Give again, unaltered, the lines of the listing below that run from the line having "[ValidationError]. *)" through the line having "optional_checked (Some 1000)".

——————————

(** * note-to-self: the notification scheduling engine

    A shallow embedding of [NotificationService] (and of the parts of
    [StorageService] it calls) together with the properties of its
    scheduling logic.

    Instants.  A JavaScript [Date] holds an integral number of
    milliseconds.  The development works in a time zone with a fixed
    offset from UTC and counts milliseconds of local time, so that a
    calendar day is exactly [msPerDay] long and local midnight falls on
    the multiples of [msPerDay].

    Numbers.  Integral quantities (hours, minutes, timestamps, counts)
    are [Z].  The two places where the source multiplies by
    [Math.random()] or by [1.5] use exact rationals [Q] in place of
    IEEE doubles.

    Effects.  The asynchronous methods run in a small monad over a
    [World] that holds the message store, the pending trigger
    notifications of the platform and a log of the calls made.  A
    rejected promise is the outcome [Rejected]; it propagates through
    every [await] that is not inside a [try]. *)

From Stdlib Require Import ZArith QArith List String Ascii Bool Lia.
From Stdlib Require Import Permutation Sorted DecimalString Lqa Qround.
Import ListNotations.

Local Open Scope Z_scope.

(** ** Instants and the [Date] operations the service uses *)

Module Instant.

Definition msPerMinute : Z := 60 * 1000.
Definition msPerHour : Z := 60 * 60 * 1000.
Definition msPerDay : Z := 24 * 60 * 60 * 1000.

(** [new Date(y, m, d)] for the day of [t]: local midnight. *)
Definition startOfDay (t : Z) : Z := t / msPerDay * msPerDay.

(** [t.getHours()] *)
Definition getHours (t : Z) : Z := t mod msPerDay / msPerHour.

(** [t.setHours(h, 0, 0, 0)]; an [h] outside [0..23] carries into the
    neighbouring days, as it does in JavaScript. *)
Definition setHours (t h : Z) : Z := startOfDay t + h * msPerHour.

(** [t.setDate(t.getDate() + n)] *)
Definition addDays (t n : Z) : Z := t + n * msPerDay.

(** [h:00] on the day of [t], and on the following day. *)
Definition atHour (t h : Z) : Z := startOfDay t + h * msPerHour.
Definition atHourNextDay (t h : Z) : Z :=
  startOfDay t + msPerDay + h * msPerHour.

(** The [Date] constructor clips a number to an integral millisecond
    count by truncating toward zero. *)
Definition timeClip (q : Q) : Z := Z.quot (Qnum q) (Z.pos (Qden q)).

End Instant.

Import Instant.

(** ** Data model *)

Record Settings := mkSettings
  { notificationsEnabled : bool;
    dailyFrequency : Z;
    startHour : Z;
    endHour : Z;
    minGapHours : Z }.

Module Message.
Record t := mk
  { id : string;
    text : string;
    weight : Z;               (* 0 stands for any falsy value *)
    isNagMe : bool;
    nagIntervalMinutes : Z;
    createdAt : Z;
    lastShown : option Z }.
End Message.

——————————

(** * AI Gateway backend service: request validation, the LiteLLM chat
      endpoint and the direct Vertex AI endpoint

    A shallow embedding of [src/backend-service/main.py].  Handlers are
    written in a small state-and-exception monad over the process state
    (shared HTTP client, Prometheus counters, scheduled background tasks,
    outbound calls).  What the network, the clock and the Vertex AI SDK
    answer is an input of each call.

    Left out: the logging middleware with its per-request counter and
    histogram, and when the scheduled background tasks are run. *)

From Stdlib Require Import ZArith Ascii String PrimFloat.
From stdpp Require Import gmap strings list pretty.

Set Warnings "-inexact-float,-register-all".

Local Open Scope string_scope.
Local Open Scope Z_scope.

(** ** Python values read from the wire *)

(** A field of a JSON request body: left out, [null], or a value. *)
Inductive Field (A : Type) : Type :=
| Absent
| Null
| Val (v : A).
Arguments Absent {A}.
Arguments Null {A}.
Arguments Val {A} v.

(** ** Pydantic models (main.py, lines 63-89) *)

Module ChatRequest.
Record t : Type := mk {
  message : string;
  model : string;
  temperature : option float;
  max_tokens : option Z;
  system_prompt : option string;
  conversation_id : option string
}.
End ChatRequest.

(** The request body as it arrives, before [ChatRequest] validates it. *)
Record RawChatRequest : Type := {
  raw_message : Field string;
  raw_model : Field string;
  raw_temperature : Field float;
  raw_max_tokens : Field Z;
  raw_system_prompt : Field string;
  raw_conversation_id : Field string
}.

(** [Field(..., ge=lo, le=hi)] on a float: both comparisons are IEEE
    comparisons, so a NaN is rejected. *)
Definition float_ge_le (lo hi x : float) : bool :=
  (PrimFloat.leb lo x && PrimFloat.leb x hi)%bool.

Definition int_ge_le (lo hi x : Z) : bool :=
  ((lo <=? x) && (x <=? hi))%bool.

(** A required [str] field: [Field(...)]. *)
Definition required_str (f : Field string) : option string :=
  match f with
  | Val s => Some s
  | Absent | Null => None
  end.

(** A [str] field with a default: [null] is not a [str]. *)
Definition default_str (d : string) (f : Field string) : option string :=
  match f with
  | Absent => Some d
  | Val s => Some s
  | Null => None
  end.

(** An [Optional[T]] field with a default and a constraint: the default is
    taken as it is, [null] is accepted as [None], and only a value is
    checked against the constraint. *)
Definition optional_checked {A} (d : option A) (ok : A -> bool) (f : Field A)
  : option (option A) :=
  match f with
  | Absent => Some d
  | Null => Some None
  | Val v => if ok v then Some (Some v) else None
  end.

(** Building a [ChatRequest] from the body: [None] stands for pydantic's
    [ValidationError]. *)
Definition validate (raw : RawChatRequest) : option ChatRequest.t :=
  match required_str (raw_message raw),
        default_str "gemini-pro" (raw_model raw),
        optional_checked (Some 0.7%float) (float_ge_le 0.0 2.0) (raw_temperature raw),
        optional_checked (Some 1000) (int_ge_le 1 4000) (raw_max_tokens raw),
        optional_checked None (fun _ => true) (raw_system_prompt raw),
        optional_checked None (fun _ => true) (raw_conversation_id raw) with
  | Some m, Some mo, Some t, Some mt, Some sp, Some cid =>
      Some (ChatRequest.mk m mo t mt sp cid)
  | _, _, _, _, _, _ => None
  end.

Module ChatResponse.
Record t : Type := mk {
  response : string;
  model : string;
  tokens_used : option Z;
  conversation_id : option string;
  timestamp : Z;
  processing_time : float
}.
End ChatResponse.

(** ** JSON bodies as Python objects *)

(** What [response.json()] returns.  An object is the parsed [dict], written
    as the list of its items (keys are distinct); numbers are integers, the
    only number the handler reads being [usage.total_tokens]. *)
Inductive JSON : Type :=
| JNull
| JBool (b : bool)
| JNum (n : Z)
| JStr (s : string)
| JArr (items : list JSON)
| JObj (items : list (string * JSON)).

——————————

Result of this exercise:
    [ValidationError]. *)
Definition validate (raw : RawChatRequest) : option ChatRequest.t :=
  match required_str (raw_message raw),
        default_str "gemini-pro" (raw_model raw),
        optional_checked (Some 0.7%float) (float_ge_le 0.0 2.0) (raw_temperature raw),
        optional_checked (Some 1000) (int_ge_le 1 4000) (raw_max_tokens raw),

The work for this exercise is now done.